Material for the task -
---+---

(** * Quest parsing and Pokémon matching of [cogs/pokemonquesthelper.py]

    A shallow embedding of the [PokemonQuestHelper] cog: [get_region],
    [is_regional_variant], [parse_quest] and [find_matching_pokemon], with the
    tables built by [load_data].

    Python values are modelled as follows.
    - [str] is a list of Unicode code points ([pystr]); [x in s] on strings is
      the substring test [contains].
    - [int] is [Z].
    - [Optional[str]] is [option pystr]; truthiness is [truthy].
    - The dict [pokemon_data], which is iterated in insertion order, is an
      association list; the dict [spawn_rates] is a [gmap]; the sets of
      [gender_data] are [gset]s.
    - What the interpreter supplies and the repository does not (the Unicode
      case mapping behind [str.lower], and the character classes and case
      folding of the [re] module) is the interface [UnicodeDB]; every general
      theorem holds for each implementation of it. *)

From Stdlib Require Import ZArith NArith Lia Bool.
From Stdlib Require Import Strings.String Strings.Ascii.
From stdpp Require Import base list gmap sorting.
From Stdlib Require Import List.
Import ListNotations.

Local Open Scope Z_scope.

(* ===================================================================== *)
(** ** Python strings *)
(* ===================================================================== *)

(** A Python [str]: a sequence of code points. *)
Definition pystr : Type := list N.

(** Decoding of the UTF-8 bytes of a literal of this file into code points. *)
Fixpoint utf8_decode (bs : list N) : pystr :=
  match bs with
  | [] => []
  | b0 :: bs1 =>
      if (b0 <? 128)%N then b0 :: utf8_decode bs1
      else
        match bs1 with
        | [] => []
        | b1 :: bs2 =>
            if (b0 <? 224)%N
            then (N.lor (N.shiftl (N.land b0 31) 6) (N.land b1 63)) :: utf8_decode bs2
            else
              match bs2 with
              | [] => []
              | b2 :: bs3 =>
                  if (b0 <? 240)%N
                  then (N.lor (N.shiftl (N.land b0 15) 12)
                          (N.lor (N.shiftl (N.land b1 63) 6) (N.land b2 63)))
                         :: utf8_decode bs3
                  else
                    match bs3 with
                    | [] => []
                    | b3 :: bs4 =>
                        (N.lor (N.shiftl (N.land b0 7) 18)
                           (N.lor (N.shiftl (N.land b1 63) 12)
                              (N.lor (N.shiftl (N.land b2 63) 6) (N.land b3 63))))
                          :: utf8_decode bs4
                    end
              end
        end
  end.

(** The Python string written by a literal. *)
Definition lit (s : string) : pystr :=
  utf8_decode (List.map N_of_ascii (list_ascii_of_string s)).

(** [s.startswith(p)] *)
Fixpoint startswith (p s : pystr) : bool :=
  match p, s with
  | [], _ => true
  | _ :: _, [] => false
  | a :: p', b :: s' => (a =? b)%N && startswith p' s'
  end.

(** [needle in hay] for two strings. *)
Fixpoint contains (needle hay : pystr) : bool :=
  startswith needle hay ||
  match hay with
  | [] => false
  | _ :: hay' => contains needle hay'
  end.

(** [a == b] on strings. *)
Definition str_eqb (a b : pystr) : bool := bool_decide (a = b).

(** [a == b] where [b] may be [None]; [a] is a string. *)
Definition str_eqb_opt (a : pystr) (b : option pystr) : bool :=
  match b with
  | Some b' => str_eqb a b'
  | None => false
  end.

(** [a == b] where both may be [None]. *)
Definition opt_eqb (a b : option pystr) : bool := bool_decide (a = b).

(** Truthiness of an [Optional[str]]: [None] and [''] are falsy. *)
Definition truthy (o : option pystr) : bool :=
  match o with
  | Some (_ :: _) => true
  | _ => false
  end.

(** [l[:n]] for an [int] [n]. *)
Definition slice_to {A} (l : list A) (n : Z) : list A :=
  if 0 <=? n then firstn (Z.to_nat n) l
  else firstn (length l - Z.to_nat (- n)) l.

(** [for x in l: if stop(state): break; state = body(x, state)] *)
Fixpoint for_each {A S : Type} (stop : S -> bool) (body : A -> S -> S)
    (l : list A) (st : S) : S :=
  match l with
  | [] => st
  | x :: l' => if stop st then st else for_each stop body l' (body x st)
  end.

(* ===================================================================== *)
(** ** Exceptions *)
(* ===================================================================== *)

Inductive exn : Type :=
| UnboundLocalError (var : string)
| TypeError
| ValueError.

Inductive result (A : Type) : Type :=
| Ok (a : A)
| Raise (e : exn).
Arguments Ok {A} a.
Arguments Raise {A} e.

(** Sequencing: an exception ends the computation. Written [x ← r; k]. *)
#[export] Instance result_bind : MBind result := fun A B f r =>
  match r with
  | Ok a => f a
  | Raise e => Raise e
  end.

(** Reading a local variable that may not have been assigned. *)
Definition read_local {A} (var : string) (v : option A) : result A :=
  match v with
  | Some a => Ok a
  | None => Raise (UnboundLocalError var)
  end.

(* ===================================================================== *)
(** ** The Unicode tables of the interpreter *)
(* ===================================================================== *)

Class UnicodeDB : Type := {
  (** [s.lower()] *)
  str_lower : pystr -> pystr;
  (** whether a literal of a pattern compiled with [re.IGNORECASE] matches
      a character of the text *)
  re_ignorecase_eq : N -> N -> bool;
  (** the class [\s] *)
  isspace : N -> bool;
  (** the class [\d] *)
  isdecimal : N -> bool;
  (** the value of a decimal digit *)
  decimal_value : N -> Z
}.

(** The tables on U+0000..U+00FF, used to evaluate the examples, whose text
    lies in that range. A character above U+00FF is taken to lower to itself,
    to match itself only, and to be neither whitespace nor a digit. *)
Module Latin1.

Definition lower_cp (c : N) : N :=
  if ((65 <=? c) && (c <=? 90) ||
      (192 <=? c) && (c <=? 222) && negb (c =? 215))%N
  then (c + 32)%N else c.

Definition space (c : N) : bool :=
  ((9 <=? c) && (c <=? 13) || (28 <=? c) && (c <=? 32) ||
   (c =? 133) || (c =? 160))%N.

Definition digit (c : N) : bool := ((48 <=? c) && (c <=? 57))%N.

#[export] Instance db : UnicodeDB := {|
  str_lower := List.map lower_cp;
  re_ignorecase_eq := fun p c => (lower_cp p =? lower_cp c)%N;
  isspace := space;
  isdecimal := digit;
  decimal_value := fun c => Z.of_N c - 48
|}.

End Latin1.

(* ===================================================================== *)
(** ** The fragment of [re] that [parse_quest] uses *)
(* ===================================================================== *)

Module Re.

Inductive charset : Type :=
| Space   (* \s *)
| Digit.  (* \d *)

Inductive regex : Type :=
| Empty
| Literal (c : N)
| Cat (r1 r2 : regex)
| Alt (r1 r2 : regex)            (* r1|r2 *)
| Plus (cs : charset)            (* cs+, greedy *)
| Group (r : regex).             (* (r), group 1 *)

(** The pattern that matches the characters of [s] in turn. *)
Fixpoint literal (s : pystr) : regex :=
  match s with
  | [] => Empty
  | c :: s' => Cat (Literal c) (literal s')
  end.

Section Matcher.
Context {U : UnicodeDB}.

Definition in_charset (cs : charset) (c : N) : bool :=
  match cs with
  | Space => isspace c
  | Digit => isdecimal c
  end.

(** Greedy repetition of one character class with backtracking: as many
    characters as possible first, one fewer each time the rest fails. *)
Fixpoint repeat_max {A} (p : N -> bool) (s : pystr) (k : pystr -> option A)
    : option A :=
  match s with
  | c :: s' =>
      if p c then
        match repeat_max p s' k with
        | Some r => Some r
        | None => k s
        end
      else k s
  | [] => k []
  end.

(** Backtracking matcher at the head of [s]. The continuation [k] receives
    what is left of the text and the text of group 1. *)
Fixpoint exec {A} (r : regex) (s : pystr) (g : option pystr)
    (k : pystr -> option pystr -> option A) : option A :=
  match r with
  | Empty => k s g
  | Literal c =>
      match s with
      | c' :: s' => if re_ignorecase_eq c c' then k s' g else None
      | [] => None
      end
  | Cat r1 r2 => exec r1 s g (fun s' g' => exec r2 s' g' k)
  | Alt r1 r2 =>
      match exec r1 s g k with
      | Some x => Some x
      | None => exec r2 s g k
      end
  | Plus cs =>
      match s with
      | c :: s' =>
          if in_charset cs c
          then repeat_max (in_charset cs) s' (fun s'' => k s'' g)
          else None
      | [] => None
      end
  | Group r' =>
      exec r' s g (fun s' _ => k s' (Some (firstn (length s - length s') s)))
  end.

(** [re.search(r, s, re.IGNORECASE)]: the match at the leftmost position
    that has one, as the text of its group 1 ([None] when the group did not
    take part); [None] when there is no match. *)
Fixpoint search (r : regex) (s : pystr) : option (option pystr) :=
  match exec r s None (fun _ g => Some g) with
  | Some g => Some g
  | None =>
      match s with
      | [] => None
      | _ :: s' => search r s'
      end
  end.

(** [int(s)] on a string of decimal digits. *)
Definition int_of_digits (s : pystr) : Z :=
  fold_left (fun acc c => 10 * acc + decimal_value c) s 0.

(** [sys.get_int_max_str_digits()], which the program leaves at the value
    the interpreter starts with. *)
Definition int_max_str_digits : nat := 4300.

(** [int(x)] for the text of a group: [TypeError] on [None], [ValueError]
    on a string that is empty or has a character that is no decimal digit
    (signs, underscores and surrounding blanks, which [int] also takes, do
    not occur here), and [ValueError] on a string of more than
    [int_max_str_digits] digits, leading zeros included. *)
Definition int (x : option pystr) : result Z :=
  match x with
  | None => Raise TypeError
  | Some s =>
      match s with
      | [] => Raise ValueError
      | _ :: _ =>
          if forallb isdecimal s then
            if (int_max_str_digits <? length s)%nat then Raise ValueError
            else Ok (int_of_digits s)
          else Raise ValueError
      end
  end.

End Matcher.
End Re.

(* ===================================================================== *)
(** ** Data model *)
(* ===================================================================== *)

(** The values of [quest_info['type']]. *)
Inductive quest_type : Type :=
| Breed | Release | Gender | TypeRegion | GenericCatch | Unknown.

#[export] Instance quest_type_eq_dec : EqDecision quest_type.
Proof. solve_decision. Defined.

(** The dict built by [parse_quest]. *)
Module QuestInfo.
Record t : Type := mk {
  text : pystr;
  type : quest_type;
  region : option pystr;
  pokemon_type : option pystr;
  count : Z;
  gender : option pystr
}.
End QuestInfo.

---+---

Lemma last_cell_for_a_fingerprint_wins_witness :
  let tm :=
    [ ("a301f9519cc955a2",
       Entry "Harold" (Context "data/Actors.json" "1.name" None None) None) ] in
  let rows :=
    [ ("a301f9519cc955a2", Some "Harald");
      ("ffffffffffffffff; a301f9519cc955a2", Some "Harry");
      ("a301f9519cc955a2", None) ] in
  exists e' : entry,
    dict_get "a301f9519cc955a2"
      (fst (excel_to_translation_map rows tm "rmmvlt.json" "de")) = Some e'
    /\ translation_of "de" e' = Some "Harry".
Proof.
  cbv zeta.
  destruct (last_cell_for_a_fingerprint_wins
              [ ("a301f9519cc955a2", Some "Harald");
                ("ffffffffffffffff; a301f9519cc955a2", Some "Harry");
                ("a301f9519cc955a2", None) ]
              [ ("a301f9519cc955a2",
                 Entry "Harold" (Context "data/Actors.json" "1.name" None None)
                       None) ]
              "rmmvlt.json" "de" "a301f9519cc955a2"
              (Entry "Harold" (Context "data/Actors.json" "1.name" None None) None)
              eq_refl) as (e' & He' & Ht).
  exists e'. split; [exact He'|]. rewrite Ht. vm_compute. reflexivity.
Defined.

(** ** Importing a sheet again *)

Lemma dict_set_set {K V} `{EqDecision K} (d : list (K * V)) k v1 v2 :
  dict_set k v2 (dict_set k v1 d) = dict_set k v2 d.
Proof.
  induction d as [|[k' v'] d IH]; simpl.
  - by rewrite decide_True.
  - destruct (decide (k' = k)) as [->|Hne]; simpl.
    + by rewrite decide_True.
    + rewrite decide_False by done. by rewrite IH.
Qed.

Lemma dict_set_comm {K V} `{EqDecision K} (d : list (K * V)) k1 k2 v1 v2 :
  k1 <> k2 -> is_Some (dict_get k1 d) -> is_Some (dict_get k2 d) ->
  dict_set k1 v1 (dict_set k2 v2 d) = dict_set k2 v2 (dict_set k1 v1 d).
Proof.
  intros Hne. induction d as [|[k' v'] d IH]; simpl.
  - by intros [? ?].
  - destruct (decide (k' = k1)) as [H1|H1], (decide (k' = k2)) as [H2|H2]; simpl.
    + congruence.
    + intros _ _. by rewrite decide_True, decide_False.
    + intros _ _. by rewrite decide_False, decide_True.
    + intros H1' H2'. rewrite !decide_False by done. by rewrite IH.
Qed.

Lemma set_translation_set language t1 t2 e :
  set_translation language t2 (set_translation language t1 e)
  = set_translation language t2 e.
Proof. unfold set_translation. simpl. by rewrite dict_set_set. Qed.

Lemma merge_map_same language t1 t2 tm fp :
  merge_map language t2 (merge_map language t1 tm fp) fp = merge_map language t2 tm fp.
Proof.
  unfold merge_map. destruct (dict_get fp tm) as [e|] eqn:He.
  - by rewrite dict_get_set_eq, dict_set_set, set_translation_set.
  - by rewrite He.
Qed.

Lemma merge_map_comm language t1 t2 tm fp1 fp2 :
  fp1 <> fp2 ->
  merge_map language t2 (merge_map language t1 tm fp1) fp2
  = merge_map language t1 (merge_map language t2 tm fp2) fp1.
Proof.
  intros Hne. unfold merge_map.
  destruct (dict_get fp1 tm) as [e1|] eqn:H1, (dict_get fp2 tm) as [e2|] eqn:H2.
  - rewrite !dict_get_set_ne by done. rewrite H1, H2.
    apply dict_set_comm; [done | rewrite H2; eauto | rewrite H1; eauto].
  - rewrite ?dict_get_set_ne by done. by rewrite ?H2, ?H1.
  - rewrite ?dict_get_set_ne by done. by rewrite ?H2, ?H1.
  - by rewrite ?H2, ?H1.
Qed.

---+---

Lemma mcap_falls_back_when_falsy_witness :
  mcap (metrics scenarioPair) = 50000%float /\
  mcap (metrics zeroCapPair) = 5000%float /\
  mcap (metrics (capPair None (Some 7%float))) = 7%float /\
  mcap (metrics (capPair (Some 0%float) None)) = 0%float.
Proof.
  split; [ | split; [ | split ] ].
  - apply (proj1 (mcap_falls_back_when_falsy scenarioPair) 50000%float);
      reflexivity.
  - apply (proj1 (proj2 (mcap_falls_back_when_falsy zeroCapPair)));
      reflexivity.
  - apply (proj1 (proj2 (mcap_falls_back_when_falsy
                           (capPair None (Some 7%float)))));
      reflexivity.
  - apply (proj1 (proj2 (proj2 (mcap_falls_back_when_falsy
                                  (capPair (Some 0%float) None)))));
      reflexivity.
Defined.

---+---

Problem statement - From the entries above, restate word for word the lines from the line containing "(** * Quest" to the line containing "From Stdlib Require Import ZArith", both ends included, and nothing more.

Exercise answer -
(** * Quest parsing and Pokémon matching of [cogs/pokemonquesthelper.py]

    A shallow embedding of the [PokemonQuestHelper] cog: [get_region],
    [is_regional_variant], [parse_quest] and [find_matching_pokemon], with the
    tables built by [load_data].

    Python values are modelled as follows.
    - [str] is a list of Unicode code points ([pystr]); [x in s] on strings is
      the substring test [contains].
    - [int] is [Z].
    - [Optional[str]] is [option pystr]; truthiness is [truthy].
    - The dict [pokemon_data], which is iterated in insertion order, is an
      association list; the dict [spawn_rates] is a [gmap]; the sets of
      [gender_data] are [gset]s.
    - What the interpreter supplies and the repository does not (the Unicode
      case mapping behind [str.lower], and the character classes and case
      folding of the [re] module) is the interface [UnicodeDB]; every general
      theorem holds for each implementation of it. *)

From Stdlib Require Import ZArith NArith Lia Bool.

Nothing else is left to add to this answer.